• Work required:
When you reach the line with "exists cs u" in the data below, begin printing lines exactly, and stop once the line with "rewrite <- (app_nil_r" has been printed.

╭─ The input

(* ===== verification/ConnTheory.v ===== *)
(** * The offer/answer exchange

    What a manager learns from a description that another manager built, that applying any
    description never panics, and the composition: an offer, its answer and the application of
    the answer leave both managers stable, with opposite roles and each other's data. *)

From stdpp Require Import prelude gmap strings.
From Stdlib Require Import ZArith Lia.
From S2P Require Import Prelude Utf8 Text RecvStream Sdp SdpCodec Net Config Ice IceTheory StunTheory ConnManager ConnCodec.
Local Open Scope Z_scope.
Import ConnectionManager.

(** ** Gathered candidates *)
Lemma hex_aux_colon f n acc : 58 ∉ acc -> 58 ∉ hex_aux f n acc.
Proof.
  revert n acc. induction f as [| f IH]; intros n acc Ha; cbn [hex_aux]; [exact Ha |].
  assert (58 ∉ hex_digit (n mod 16) :: acc).
  { rewrite not_elem_of_cons. split; [| exact Ha]. pose proof (Z.mod_pos_bound n 16 ltac:(lia)).
    unfold hex_digit. case_test; lia. }
  case_test; auto.
Qed.

(** What the system answers is well typed: IPv4 addresses for IPv4 sockets, a STUN response that
    fits, a clock before the year 584 billion. *)
Definition host_env_ok (h : Gathering.host_env) : Prop :=
  forall ip sk a, Gathering.bind h ip = Some (sk, Some a) -> addr_ok a.
Record stun_env_ok (v : IceAgent.stun_env) : Prop := {
  se_bound : no_panic (IceAgent.bound v);
  se_timeout : no_panic (IceAgent.timeout_set v);
  se_local : no_panic (IceAgent.local_addr v);
  se_sent : no_panic (IceAgent.request_sent v);
  se_response : no_panic (IceAgent.response v) /\ forall d, IceAgent.response v = Ok d -> (length d <= 504)%nat }.
Record env_ok (e : env) : Prop := {
  en_time : match unix_time e with Some n => 0 <= n <= 18446744000000000000 | None => True end;
  en_host : host_env_ok (host e);
  en_again : host_env_ok (host_again e);
  en_stun : stun_env_ok (stun e) }.
(** ** Two managers *)
Module Call.
Definition hash (_ : bytes) : Z := 3735928559.
Definition env_of (ip : IpAddr) (sock port : Z) : env :=
  let host := Gathering.HostEnv (Some (Some (SocketAddr.mk ip 0)))
       (fun i => if decide (i = ip) then Some (sock, Some (SocketAddr.mk ip port)) else None) in
  Env (Some 1700000000) host host
    (IceAgent.StunEnv None (Err []) (Err []) (Err []) [] (Err []) (Err []))
    (fun _ => true).
Definition manager (u : bytes) : ConnectionManager.t :=
  ConnectionManager.mk Config.empty
    (IceAgent.mk IceAgent.DEFAULT_STUN_SERVER 2 100 [] [] [] Controlling u (u ++ u) [] [] None)
    SignalingState.Stable None None IcePhase.Idle [CodecDescriptor.h264_dynamic 96; CodecDescriptor.pcmu_dynamic 0] [] None
    (lit "AB:CD") None.
Definition alice : ConnectionManager.t := manager (lit "alice").
Definition bob : ConnectionManager.t := manager (lit "bob").
Definition env_a : env := env_of (V4 10 0 0 1) 7 4000.
Definition env_b : env := env_of (V4 10 0 0 2) 8 5000.
Definition offer : Sdp.t :=
  match (negotiate hash env_a alice).2 with Ok (OutboundSdp.Offer d) => d | _ => Sdp.mk 0 (Origin.mk [] 0 0 [] AddrType.IP4 None) [] None None [] [] None [] [] [] [] [] end.
Definition calling : ConnectionManager.t := (negotiate hash env_a alice).1.1.
Definition answer : Sdp.t :=
  match (apply_remote_sdp hash env_b (Sdp.encode offer) bob).2 with Ok (OutboundSdp.Answer d) => d | _ => offer end.
End Call.

Lemma env_of_ok a b c d sock port : u8 a -> u8 b -> u8 c -> u8 d -> u16 port -> env_ok (Call.env_of (V4 a b c d) sock port).
Proof.
  intros Ha Hb Hc Hd Hp. split; simpl; [lia | | |].
  1, 2: intros ip sk x; simpl; case_decide; [| discriminate]; intros [= _ <-]; split; simpl; auto.
  split; simpl; try discriminate. split; [discriminate | intros; discriminate].
Qed.
Lemma manager_ready u : printable u = true -> ready (Call.manager u).
Proof.
  intros Hu. split; [split; simpl | split; simpl; [constructor .. | lia]].
  - repeat constructor; cbn; unfold u32; try lia; apply (bool_decide_unpack _); vm_compute; exact I.
  - exact Hu.
  - unfold printable in *. apply andb_prop in Hu as [H1 H2]. rewrite forallb_app, H2, bool_decide_false; [reflexivity |].
    intros E. apply app_nil in E as [-> _]. discriminate H1.
  - reflexivity.
Qed.
Lemma manager_fresh u : fresh (Call.manager u).
Proof. repeat split. Qed.

Lemma offer_answer_agreement_witness : exists a1 offer b1 ds answer a2 ds',
  negotiate Call.hash Call.env_a Call.alice = (a1, [], Ok (OutboundSdp.Offer offer)) /\
  apply_remote_sdp Call.hash Call.env_b (Sdp.encode offer) Call.bob = (b1, ds, Ok (OutboundSdp.Answer answer)) /\
  apply_remote_sdp Call.hash Call.env_a (Sdp.encode answer) a1 = (a2, ds', Ok OutboundSdp.None) /\
  signaling a2 = SignalingState.Stable /\ signaling b1 = SignalingState.Stable.
Proof.
  destruct (offer_answer_agreement Call.hash Call.alice Call.bob Call.env_a Call.env_b Call.env_a)
    as (a1 & o & b1 & ds & an & a2 & ds' & H1 & H2 & H3 & H4 & H5 & _);
    [apply manager_ready; reflexivity | apply manager_ready; reflexivity | apply manager_fresh | apply manager_fresh
    | apply env_of_ok; unfold u8, u16; lia | apply env_of_ok; unfold u8, u16; lia | apply env_of_ok; unfold u8, u16; lia |].
  exists a1, o, b1, ds, an, a2, ds'. auto.
Defined.

Lemma exchange_mirrors_check_lists_witness :
  let la := pair_view <$> IceAgent.candidate_pairs (ice_agent (apply_remote_sdp Call.hash Call.env_a (Sdp.encode Call.answer) Call.calling).1.1) in
  let lb := pair_view <$> IceAgent.candidate_pairs (ice_agent (apply_remote_sdp Call.hash Call.env_b (Sdp.encode Call.offer) Call.bob).1.1) in
  swap_view <$> la ≡ₚ lb /\ snd <$> la = snd <$> lb.
Proof.
  eapply (exchange_mirrors_check_lists Call.hash Call.alice Call.bob Call.env_a Call.env_b Call.env_a Call.calling Call.offer
    _ _ Call.answer).
  - apply manager_ready; reflexivity.
  - apply manager_ready; reflexivity.
  - apply manager_fresh.
  - apply manager_fresh.
  - apply env_of_ok; unfold u8, u16; lia.
  - apply env_of_ok; unfold u8, u16; lia.
  - apply env_of_ok; unfold u8, u16; lia.
  - reflexivity.
  - vm_compute. discriminate.
  - vm_compute. discriminate.
  - vm_compute. reflexivity.
  - vm_compute. reflexivity.
  - vm_compute. reflexivity.
  - vm_compute. reflexivity.
  - vm_compute. reflexivity.
Defined.

Lemma remote_description_no_panic_witness :
  no_panic (apply_remote_sdp Call.hash Call.env_b (lit "v=0") Call.bob).2 /\
  agent_ok (ice_agent (apply_remote_sdp Call.hash Call.env_b (lit "v=0") Call.bob).1.1).
Proof.
  apply and_comm. apply (remote_description_no_panic Call.hash Call.env_b (lit "v=0")).
  - apply env_of_ok; unfold u8, u16; lia.
  - apply manager_ready. reflexivity.
Defined.

(** A description with a good candidate, then a malformed one *)
Definition half_bad : bytes :=
  Sdp.encode (Sdp.mk 0 (Origin.mk (lit "-") 1 1 (lit "IN") AddrType.IP4 None) (lit "x") None None [] [] None []
    [TimeDesc.new_blank] []
    [Media.mk MediaKind.Video (PortSpec.new 9 None) (lit "UDP") [lit "96"] None None []
       [Attribute.new (lit "candidate") (Some (lit "1 1 udp 99 10.0.0.9 4444 typ host"));
        Attribute.new (lit "candidate") (Some (lit "oops"))] []] []).
Lemma rejected_description_is_clean_witness :
  let r := apply_remote_sdp Call.hash Call.env_b half_bad Call.bob in
  length (IceAgent.remote_candidates (ice_agent r.1.1)) = 1%nat /\ r.1.2 = [] /\
  exists cs u p, r.1.1 = with_agent Call.bob (IceAgent.set_remote_pwd (IceAgent.set_remote_ufrag
    (IceAgent.set_candidates (ice_agent Call.bob) [] cs) u) p).
Proof.
  intros r. split; [vm_compute; reflexivity |].
  apply (rejected_description_is_clean Call.hash Call.env_b half_bad Call.bob r.1.1 r.1.2 ConnectionError.IceAgent).
  vm_compute. reflexivity.
Defined.
(** A frame is read whatever its pieces. *)
Lemma read_msg_smooth m seg rest t : frame_wf m -> smooth seg -> octets seg = frame_of m ++ rest ->
  exists seg', read_msg (seg ++ t) = (seg' ++ t, Ok m) /\ smooth seg' /\ octets seg' = rest.
Proof.
  unfold frame_wf, MAX_BODY_LEN. intros [Hwf Hl] Hs Ho. rewrite frame_of_app in Ho.
  edestruct (read_exact_smooth seg _ _ t 8 Hs Ho) as (s1 & H1 & Hs1 & Ho1); [len |].
  destruct (read_exact_smooth s1 _ _ t (length (body_of m)) Hs1 Ho1 eq_refl) as (s2 & H2 & Hs2 & Ho2).
  exists s2. split; [| split; assumption]. unfold read_msg, read_frame. unfold mbind, reader_bind. rewrite H1. unfold lift.
  cbn [app get_idx expect lookup list_lookup map_err]. cbn [Z.eqb negb PROTO_VERSION Pos.eqb].
  rewrite from_as_u8. cbn [map_err].
  rewrite (read_be_skip 4 [PROTO_VERSION; MsgType.as_u8 (type_of m); 0; 0] (to_be 4 (Z.of_nat (length (body_of m))))) by len.
  rewrite <- (app_nil_r (to_be 4 _)). cbn [length Nat.sub]. rewrite read_be_here by ulia. cbn [map_err].
  unfold MAX_BODY_LEN. case_test; [lia |]. rewrite Nat2Z.id, H2. cbn [mret reader_ret].
  rewrite decode_msg_ok by exact Hwf. reflexivity.
Qed.
(** C29 A restart loses nothing. A server that started, then met any clients in any interleaving of its
    threads, and is stopped at any point, starts again from its files, and accepts and refuses the same
    passwords: whatever the file held at first, and whichever registrations of names that fit a line
    succeeded or failed, in the checks or in the file system, where the path of the database does not
    end in [.tmp], so that the temporary file is another. *)
Theorem server_restart_keeps_accounts args w p ls s l :
  server_main args w = Serving p -> salts_ok (later w) -> separate (later w) ->
  Process.exec_all p ls = Some s -> Process.loop s = Some l ->
  Forall (fun r => name_ok r.1 = true) (registered (Process.handled p ls)) ->
  exists p' l', server_main args (stopped w (accounts l)) = Serving p' /\ Process.loop p' = Some l' /\
    forall u pw, SigState.verify (accounts l') u pw = SigState.verify (accounts l) u pw.
Proof.
  intros Hm Hs Hsep Hx Hl Hn. destruct (serving_inv args w p Hm) as (addr & n & Ha & Ho & Hu & Hla & Ht & Hb & ->).
  destruct (Process.process_explained n ls s l Hx Hl) as (rng & sent & Hr & _).
  apply run_accounts in Hr. change (accounts (ServerLoop.new n)) with n in Hr.
  assert (Hmir : mirrored (accounts l)).
  { rewrite Hr. eapply registrations_mirrored; try eassumption; [rewrite Hla; assumption .. |].
    pose proof (open_path _ _ _ Ho) as Hp. split; [apply open_ok in Ho; exact Ho | rewrite Hp, <- Hu; exact Ho]. }
  destruct Hmir as [_ Hmir]. exists (Process.start (accounts l)), (ServerLoop.new (accounts l)). split; [| split; reflexivity].
  apply (serving args (stopped w (accounts l)) (accounts l) addr); try assumption; try reflexivity.
  cbn [stopped users_file read var exe_dir]. rewrite <- (open_path _ _ _ Ho), <- (registrations_path (registered (Process.handled (Process.start n) ls)) n), <- Hr.
  exact Hmir.
Qed.
End restart.

(** ** A server that is stopped after a registration *)
Module StartDemo.
Definition config_file : bytes := lit "[Signaling]" ++ [10] ++ lit "listen_address = 0.0.0.0:9000" ++ [10].
Definition w : world := World (fun _ => Ok config_file) None None None
  (fun _ => Ok [Ok (lit "cert")]) (fun _ => Ok [Ok Tls.OtherItem; Ok (Tls.Pkcs8Key (lit "key"))]) (fun _ _ => Ok ()) (fun _ => Ok ())
  Demo.disk_works.
Definition args : list bytes := [lit "signaling_server"].
Definition alice : tape := [Octets (frame_of (Register (lit "alice") (lit "secret1"))); Failed LinkDemo.would_block].
Definition trace : list Process.label :=
  [Process.Accept SignalingServer.Accepted alice; Process.Turn 1 ProcessDemo.fine; Process.Handle ProcessDemo.draws; Process.Handle ProcessDemo.draws].
Definition start : server := Process.start (Node (mk (lit "users.db") ∅) None Demo.disk_works).
Definition final : option server := Process.exec_all (H := backend Demo.sha256 Demo.iter) start trace.
End StartDemo.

╰─

• Answer for this exercise:
  exists cs u p, r.1.1 = with_agent Call.bob (IceAgent.set_remote_pwd (IceAgent.set_remote_ufrag
    (IceAgent.set_candidates (ice_agent Call.bob) [] cs) u) p).
Proof.
  intros r. split; [vm_compute; reflexivity |].
  apply (rejected_description_is_clean Call.hash Call.env_b half_bad Call.bob r.1.1 r.1.2 ConnectionError.IceAgent).
  vm_compute. reflexivity.
Defined.
(** A frame is read whatever its pieces. *)
Lemma read_msg_smooth m seg rest t : frame_wf m -> smooth seg -> octets seg = frame_of m ++ rest ->
  exists seg', read_msg (seg ++ t) = (seg' ++ t, Ok m) /\ smooth seg' /\ octets seg' = rest.
Proof.
  unfold frame_wf, MAX_BODY_LEN. intros [Hwf Hl] Hs Ho. rewrite frame_of_app in Ho.
  edestruct (read_exact_smooth seg _ _ t 8 Hs Ho) as (s1 & H1 & Hs1 & Ho1); [len |].
  destruct (read_exact_smooth s1 _ _ t (length (body_of m)) Hs1 Ho1 eq_refl) as (s2 & H2 & Hs2 & Ho2).
  exists s2. split; [| split; assumption]. unfold read_msg, read_frame. unfold mbind, reader_bind. rewrite H1. unfold lift.
  cbn [app get_idx expect lookup list_lookup map_err]. cbn [Z.eqb negb PROTO_VERSION Pos.eqb].
  rewrite from_as_u8. cbn [map_err].
  rewrite (read_be_skip 4 [PROTO_VERSION; MsgType.as_u8 (type_of m); 0; 0] (to_be 4 (Z.of_nat (length (body_of m))))) by len.
  rewrite <- (app_nil_r (to_be 4 _)). cbn [length Nat.sub]. rewrite read_be_here by ulia. cbn [map_err].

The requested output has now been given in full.